Below is a block of entries; repeat exactly the lines starting at the line that contains "rewrite encode_types_at by" and ending at the line that contains "type_at_number. cbn [defined mbind result_bind].", both included.

**Input data**
___

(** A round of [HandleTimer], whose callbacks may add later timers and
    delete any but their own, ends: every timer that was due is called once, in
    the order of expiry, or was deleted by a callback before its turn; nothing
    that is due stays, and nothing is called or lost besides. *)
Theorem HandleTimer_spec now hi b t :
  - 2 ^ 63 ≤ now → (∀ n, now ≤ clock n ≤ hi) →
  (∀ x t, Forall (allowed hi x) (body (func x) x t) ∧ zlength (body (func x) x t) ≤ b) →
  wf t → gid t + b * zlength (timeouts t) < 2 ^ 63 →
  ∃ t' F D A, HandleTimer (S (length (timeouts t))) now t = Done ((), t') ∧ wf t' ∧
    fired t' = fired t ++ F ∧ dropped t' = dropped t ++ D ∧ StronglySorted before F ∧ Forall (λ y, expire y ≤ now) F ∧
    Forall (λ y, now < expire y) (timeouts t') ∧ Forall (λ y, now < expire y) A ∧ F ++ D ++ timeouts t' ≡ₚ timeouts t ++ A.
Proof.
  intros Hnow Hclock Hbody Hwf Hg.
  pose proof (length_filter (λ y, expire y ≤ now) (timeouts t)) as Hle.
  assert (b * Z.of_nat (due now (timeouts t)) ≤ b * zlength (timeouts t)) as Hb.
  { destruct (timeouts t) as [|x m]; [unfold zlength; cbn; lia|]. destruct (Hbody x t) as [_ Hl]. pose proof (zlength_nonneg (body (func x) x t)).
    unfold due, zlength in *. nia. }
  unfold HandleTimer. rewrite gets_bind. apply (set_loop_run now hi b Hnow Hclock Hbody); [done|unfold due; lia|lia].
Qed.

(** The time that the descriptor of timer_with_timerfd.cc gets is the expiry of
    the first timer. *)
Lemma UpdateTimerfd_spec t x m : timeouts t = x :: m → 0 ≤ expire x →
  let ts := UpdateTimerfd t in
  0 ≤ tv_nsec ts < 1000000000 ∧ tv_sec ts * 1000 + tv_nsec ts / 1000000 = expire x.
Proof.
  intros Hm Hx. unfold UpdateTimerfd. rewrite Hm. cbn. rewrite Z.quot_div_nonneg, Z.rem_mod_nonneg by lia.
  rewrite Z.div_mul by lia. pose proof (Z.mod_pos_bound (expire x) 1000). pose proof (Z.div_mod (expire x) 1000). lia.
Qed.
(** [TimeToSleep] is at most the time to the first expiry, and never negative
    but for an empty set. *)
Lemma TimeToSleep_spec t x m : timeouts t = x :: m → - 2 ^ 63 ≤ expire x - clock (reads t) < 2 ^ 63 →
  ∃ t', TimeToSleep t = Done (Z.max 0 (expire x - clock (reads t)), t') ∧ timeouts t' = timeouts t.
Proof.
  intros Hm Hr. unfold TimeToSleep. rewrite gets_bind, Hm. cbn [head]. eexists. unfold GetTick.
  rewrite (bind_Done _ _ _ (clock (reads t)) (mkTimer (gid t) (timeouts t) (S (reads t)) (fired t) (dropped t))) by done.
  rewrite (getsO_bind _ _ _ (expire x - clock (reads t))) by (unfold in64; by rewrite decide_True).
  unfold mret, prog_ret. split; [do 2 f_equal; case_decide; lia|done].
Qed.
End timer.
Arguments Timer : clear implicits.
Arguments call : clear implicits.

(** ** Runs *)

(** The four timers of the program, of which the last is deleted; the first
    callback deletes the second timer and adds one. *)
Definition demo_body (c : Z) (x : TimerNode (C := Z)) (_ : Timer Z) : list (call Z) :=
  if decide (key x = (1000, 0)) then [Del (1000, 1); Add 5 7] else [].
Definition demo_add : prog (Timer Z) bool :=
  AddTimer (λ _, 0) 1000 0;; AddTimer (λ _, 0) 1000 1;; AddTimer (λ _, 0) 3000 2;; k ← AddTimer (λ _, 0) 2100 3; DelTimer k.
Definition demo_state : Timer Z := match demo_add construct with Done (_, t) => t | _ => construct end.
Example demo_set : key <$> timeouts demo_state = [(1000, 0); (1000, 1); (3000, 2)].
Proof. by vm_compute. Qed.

___

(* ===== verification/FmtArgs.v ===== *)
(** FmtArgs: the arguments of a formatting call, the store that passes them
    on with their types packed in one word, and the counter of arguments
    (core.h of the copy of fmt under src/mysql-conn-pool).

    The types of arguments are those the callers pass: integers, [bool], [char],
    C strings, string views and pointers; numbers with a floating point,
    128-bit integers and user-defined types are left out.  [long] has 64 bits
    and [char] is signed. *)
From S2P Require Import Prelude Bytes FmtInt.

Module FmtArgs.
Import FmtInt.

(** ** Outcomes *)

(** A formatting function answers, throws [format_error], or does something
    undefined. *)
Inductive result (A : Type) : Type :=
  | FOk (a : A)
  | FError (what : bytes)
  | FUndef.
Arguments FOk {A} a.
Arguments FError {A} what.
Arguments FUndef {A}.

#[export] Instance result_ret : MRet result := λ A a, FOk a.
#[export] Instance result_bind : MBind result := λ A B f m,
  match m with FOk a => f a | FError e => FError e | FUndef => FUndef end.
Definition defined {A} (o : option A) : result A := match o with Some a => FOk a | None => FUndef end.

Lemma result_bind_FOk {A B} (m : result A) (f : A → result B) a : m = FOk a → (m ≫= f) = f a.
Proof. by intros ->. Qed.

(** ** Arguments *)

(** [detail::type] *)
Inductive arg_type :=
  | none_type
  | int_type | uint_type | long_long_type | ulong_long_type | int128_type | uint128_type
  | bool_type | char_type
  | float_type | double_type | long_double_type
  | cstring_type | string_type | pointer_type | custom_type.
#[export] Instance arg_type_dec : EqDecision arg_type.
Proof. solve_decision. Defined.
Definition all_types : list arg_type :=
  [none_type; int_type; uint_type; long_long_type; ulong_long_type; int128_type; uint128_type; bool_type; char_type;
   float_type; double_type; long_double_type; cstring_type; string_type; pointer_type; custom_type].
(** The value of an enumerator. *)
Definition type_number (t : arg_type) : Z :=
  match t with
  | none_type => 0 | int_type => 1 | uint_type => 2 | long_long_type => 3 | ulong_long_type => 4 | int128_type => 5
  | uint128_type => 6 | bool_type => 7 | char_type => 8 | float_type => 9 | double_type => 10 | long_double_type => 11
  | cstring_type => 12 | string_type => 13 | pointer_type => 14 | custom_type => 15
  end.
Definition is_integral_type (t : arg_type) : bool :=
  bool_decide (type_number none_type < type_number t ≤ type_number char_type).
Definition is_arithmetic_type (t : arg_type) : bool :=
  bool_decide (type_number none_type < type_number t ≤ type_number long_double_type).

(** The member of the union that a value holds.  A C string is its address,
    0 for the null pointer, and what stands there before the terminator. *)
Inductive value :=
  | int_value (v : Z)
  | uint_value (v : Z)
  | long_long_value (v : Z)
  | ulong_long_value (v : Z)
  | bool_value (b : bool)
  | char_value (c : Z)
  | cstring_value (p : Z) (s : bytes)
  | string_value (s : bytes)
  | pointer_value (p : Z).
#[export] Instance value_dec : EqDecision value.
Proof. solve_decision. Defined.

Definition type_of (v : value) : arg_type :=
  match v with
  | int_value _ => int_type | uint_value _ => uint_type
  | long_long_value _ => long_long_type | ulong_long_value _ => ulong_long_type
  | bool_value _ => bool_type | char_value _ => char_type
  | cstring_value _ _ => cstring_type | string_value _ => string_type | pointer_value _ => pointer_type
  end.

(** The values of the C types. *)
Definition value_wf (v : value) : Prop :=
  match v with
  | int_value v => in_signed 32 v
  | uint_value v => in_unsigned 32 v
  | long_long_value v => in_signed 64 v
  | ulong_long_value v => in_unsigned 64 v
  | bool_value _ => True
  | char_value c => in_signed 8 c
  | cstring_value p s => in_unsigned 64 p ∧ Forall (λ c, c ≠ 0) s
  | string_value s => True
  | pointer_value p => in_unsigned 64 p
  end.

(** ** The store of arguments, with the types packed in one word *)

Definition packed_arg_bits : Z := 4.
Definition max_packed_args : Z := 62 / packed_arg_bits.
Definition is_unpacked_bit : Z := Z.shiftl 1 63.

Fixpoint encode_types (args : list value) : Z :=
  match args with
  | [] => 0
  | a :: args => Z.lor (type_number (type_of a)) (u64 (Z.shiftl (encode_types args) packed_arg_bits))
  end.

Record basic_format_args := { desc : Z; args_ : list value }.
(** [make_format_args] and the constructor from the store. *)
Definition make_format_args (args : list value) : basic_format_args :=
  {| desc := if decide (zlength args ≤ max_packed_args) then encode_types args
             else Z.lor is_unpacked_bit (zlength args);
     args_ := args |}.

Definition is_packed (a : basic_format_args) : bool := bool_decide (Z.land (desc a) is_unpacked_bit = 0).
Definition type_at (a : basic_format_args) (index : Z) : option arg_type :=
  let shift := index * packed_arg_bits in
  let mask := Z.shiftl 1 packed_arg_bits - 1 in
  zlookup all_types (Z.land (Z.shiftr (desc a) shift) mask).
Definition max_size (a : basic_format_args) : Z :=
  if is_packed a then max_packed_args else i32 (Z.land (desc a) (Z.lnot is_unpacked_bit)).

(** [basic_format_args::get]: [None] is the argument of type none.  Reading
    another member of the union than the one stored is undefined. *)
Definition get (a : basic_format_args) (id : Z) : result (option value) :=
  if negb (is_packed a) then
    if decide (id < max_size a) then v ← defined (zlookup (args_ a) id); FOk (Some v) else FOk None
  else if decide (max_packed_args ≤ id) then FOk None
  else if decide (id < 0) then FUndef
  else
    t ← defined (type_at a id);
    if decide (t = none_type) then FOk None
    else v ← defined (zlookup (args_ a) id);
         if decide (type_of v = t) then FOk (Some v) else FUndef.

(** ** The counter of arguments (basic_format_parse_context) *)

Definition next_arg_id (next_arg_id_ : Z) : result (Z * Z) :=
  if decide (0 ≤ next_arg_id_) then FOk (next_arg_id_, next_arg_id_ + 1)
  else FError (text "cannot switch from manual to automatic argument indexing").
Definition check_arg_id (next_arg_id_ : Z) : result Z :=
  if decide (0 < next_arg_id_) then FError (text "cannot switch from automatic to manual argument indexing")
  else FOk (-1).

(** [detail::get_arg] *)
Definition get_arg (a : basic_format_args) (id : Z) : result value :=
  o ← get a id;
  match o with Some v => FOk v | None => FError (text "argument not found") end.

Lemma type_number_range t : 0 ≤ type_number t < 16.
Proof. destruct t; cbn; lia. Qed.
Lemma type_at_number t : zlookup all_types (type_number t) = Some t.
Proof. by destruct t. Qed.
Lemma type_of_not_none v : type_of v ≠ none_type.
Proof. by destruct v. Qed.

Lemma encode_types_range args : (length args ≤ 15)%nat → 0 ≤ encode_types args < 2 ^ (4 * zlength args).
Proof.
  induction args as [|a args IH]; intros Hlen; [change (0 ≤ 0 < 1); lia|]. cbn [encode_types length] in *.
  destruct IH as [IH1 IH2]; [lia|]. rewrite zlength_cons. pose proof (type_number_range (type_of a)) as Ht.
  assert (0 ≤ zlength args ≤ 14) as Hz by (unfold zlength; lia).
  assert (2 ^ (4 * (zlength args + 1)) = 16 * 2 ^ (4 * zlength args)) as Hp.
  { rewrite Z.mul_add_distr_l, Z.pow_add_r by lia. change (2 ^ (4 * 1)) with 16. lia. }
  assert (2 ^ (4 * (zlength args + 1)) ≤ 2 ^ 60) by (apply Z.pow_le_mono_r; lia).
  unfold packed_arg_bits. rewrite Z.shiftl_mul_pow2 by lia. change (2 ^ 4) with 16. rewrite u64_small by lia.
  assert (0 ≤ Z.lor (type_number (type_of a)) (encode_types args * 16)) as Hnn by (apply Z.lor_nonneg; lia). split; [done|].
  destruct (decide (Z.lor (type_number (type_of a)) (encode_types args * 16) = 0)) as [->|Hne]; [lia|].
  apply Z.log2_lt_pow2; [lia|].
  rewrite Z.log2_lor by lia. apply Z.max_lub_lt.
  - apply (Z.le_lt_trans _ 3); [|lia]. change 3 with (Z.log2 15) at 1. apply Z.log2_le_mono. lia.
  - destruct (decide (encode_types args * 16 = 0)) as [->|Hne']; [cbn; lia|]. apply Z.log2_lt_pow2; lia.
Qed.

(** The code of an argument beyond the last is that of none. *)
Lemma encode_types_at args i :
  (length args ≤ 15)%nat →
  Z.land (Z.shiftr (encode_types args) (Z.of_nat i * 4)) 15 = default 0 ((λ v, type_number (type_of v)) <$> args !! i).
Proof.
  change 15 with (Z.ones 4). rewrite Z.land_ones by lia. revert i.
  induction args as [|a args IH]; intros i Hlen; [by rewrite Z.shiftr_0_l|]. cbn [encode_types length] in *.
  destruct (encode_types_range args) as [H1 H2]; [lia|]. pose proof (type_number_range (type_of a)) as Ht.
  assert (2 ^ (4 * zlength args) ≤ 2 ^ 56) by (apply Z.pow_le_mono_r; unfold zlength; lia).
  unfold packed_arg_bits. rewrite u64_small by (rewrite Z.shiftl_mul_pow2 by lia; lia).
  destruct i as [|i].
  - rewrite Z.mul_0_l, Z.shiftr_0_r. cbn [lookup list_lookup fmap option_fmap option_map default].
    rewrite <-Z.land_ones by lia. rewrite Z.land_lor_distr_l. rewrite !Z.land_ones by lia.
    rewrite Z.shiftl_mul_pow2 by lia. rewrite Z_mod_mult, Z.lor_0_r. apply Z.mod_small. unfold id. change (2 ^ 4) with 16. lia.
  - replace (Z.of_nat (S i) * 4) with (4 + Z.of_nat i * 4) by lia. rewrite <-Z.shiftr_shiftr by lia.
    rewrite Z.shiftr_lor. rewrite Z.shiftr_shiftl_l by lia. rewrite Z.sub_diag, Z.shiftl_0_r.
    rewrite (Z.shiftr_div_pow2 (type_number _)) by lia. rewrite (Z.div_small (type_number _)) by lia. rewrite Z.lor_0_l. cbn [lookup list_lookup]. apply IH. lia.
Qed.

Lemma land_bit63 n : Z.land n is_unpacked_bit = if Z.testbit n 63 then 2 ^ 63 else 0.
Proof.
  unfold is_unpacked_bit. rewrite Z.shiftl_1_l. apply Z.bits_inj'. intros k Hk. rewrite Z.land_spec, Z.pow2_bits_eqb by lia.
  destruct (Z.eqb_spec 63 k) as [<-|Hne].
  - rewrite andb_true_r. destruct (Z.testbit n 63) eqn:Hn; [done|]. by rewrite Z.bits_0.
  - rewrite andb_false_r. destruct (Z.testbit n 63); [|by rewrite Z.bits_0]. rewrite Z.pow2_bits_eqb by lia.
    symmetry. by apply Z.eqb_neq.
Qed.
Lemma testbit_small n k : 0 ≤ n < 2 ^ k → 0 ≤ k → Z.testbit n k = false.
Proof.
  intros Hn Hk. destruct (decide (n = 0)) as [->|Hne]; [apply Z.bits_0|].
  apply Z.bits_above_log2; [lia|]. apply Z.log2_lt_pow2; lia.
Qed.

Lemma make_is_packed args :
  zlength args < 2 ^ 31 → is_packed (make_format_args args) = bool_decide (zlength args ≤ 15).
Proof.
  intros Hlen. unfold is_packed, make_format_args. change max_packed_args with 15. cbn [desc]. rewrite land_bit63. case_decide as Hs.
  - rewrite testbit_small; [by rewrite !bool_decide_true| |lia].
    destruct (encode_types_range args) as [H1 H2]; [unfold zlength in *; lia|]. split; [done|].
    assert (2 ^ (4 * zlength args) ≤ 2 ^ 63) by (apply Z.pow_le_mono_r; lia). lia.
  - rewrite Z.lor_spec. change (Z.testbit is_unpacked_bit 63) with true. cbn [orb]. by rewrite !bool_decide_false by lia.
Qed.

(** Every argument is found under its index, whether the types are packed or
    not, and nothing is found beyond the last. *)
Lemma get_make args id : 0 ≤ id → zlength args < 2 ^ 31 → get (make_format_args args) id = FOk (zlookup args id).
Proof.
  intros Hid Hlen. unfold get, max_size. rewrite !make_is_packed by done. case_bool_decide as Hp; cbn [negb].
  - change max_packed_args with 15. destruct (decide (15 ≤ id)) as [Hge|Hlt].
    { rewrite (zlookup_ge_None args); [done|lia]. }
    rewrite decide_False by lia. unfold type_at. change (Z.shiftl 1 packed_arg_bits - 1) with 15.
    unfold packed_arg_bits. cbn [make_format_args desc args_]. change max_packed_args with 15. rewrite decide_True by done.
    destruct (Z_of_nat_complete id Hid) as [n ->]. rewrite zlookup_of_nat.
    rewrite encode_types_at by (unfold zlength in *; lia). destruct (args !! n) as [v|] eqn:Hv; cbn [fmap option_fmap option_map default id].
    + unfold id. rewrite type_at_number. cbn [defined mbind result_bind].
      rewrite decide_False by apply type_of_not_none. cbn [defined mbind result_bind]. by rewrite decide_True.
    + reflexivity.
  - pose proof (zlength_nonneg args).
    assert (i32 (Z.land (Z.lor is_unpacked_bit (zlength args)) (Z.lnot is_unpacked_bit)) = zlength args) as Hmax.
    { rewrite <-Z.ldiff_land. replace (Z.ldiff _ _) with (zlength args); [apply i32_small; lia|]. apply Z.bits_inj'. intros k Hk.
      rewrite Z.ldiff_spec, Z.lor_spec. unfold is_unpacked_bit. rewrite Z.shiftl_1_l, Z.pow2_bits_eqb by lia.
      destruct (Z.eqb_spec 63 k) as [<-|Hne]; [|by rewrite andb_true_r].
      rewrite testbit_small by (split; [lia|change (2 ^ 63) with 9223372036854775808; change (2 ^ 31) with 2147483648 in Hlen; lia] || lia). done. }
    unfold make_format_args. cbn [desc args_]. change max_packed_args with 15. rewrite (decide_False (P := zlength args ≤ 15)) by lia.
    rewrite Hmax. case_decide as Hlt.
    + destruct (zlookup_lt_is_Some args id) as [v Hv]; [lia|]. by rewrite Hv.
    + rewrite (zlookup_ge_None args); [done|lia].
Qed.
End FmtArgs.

___

**Written solution**
    rewrite encode_types_at by (unfold zlength in *; lia). destruct (args !! n) as [v|] eqn:Hv; cbn [fmap option_fmap option_map default id].
    + unfold id. rewrite type_at_number. cbn [defined mbind result_bind].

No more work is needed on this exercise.